Reputation: 7190
Maybe it is a silly question but playing with subsetting I faced this thing and I can't understand why it happens.
For example let's consider a string, say "a"
, and an integer, say 3
, why this expression returns TRUE
?
"a" >= 3
[1] TRUE
Upvotes: 3
Views: 199
Reputation: 6931
When you try to compare a string to an integer, R will coerce the number into a string, so 3
becomes "3"
.
Using logical operators on strings will check if the condition is true or false given their alphabetical order. For example:
> "a" < "b"
[1] TRUE
> "b" > "c"
[1] FALSE
This results happen because for R, the ascending order is a, b, c
. Numbers usually come before letters in alphabetical orders (just check files ordered by name which start with a number). This is why you get
"a" >= 3
[1] TRUE
Finally, note that your result can vary depending on your locale and how the alphabetical order is defined on it. The manual says:
Comparison of strings in character vectors is lexicographic within the strings using the collating sequence of the locale in use: see locales. The collating sequence of locales such as en_US is normally different from C (which should use ASCII) and can be surprising.

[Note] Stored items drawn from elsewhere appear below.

(** * 3d_hex_game: the shared hexagonal grid, its room store and its terrain noise

    A shallow embedding of the parts of the repository that own shared state:

    - [src/server/RoomManager.js]       the server's room table and membership index;
    - [src/public/js/HexUtils.js]       axial coordinates, [getHexesInRadius];
    - [src/public/js/NoiseGenerator.js] the seeded permutation table, [noise], [fractalNoise];
    - the client's [HexGrid.updateHexState] (the file that imports
      ['../utils/NoiseGenerator.js']), with [createGrid] and [handleScroll]
      of the same class;
    - [SocketManager.sendHexAction], and the [roomJoined] callback of
      [src/public/js/core/main.js] that applies the snapshot of a room;
    - of [HexUtils]: [roundAxial], [axialToPixel], [getObjectPosition],
      [pixelToAxial], [getHexId] and [parseHexId].

    Conventions of the embedding.

    - A JavaScript object used as a dictionary is a [gmap string _]; its keys are
      the object's own properties.  A lookup [o[k]] of a name that
      [Object.prototype] defines (["constructor"], ["toString"],
      ["__proto__"], ...: [inherited]) finds the inherited value when [o] has
      no own property [k]: [joinRoom] and the client's [updateHexState] say
      what the code does then.  The server's [updateHexState] is modelled for
      room codes that are not inherited and cell ids other than
      ["__proto__"] (an assignment to that name replaces the prototype and
      stores no cell); the theorems about it carry these conditions.  User
      ids are socket ids.  The order of the keys of an object is not
      modelled.
    - A JavaScript number is a [num]: a rational, or one of the special
      values [NaN], [+Infinity], [-Infinity].  A result whose exact value
      leaves the range of doubles is an infinity ([fin]); a result in range
      is kept exact.  Its rounding to a double is modelled where the code
      goes on with the integer part or the bits of the result: the sum in
      [mulberry32] ([roundDouble]) and the integer sums of
      [getHexesInRadius] ([nearestDouble]).  The sign of zero is not part of
      the model.
    - Integer-valued numbers that the code only counts with (loop indices, axial
      coordinates, table entries, 32-bit words) are [Z], with the 32-bit
      wrap-around of [|], [^], [>>>] and [Math.imul] written out.
    - [Math.random()] and [Date.now()] are inputs of the operations that call
      them, and so is the value of [Math.sqrt(3)].
    - A string is a [string] of characters below 256. *)

From Stdlib Require Import ZArith QArith Qround Qabs Lqa Lia String Ascii.
From stdpp Require Import gmap strings list.
Lemma choosePivot_func_fmap data a b :
  sort.choosePivot_func lessA (f <$> data) a b
  = sort.choosePivot_func lessB data a b.
Proof.
  unfold sort.choosePivot_func, sort.medianAdjacent_func.
  destruct (8 <=? b - a)%nat; [| done].
  destruct (50 <=? b - a)%nat.
  - rewrite median_func_fmap. destruct (sort.median_func lessB _ _ _ _ _).
    rewrite median_func_fmap. destruct (sort.median_func lessB _ _ _ _ _).
    rewrite median_func_fmap. destruct (sort.median_func lessB _ _ _ _ _).
    by rewrite median_func_fmap.
  - by rewrite median_func_fmap.
Qed.

Lemma reverseRange_loop_fmap fuel (data : list B) i j :
  sort.reverseRange_loop fuel (f <$> data) i j
  = f <$> sort.reverseRange_loop fuel data i j.
Proof.
  revert data i j. induction fuel as [| fuel IH]; intros data i j; [done |].
  simpl. destruct (i <? j)%nat; [| done]. by rewrite Swap_fmap, IH.
Qed.

Lemma pdqsort_func_fmap fuel data a b limit wasBalanced wasPartitioned :
  sort.pdqsort_func lessA fuel (f <$> data) a b limit wasBalanced wasPartitioned
  = f <$> sort.pdqsort_func lessB fuel data a b limit wasBalanced wasPartitioned.
Proof.
  revert data a b limit wasBalanced wasPartitioned.
  induction fuel as [| fuel IH];
    intros data a b limit wasBalanced wasPartitioned; [done |].
  cbn [sort.pdqsort_func].
  destruct (b - a <=? 12)%nat; [apply insertionSort_func_fmap |].
  destruct (limit =? 0)%nat; [apply heapSort_func_fmap |].
  assert ((if negb wasBalanced
           then (sort.breakPatterns_func (f <$> data) a b, (limit - 1)%nat)
           else (f <$> data, limit))
          = prod_map (fmap f) id
              (if negb wasBalanced
               then (sort.breakPatterns_func data a b, (limit - 1)%nat)
               else (data, limit))) as ->.
  { destruct (negb wasBalanced); [| done].
    by rewrite breakPatterns_func_fmap. }
  destruct (if negb wasBalanced then _ else _) as [d1 limit1].
  cbn [prod_map fst snd id].
  rewrite choosePivot_func_fmap.
  destruct (sort.choosePivot_func lessB d1 a b) as [pivot hint].
  assert (match hint with
          | sort.decreasingHint =>
              (sort.reverseRange_func (f <$> d1) a b,
               (b - 1 - (pivot - a))%nat, sort.increasingHint)
          | _ => (f <$> d1, pivot, hint)
          end
          = prod_map (prod_map (fmap f) id) id
              match hint with
              | sort.decreasingHint =>
                  (sort.reverseRange_func d1 a b,
                   (b - 1 - (pivot - a))%nat, sort.increasingHint)
              | _ => (d1, pivot, hint)
              end) as ->.
  { destruct hint; try done. unfold sort.reverseRange_func.
    by rewrite length_fmap, reverseRange_loop_fmap. }
  destruct (match hint with sort.decreasingHint => _ | _ => _ end)
    as [[d2 pivot2] hint2].
  cbn [prod_map fst snd id].
  assert ((if wasBalanced && wasPartitioned && sort.is_increasing hint2
           then sort.partialInsertionSort_func lessA (f <$> d2) a b
           else (f <$> d2, false))
          = prod_map (fmap f) id
              (if wasBalanced && wasPartitioned && sort.is_increasing hint2
               then sort.partialInsertionSort_func lessB d2 a b
               else (d2, false))) as ->.
  { destruct (_ && _); [| done]. apply partialInsertionSort_loop_fmap. }
  destruct (if wasBalanced && wasPartitioned && sort.is_increasing hint2
            then _ else _) as [d3 sorted].
  cbn [prod_map fst snd id].
  destruct sorted; [done |].
  rewrite Less_fmap.
  destruct (_ && _).
  - rewrite partitionEqual_func_fmap.
    destruct (sort.partitionEqual_func lessB d3 a b pivot2) as [d4 mid].
    cbn [prod_map fst snd id]. apply IH.
  - rewrite partition_func_fmap.
    destruct (sort.partition_func lessB d3 a b pivot2) as [[d4 mid] already].
    cbn [prod_map fst snd id].
    destruct (_ <? _)%nat; by rewrite !IH.
Qed.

Beware of making any assumptions about the collation order: e.g. in Estonian Z comes between S and T, and collation is not necessarily character-by-character – in Danish aa sorts as a single letter, after z. In Welsh ng may or may not be a single sorting unit: if it is it follows g. Some platforms may not respect the locale and always sort in numerical order of the bytes in an 8-bit locale, or in Unicode code-point order for a UTF-8 locale (and may not sort in the same order for the same language in different character sets). Collation of non-letters (spaces, punctuation signs, hyphens, fractions and so on) is even more problematic.
This is important and should be considered if the logical operators are used to compare strings (regardless of comparing them to numbers or not).
Upvotes: 8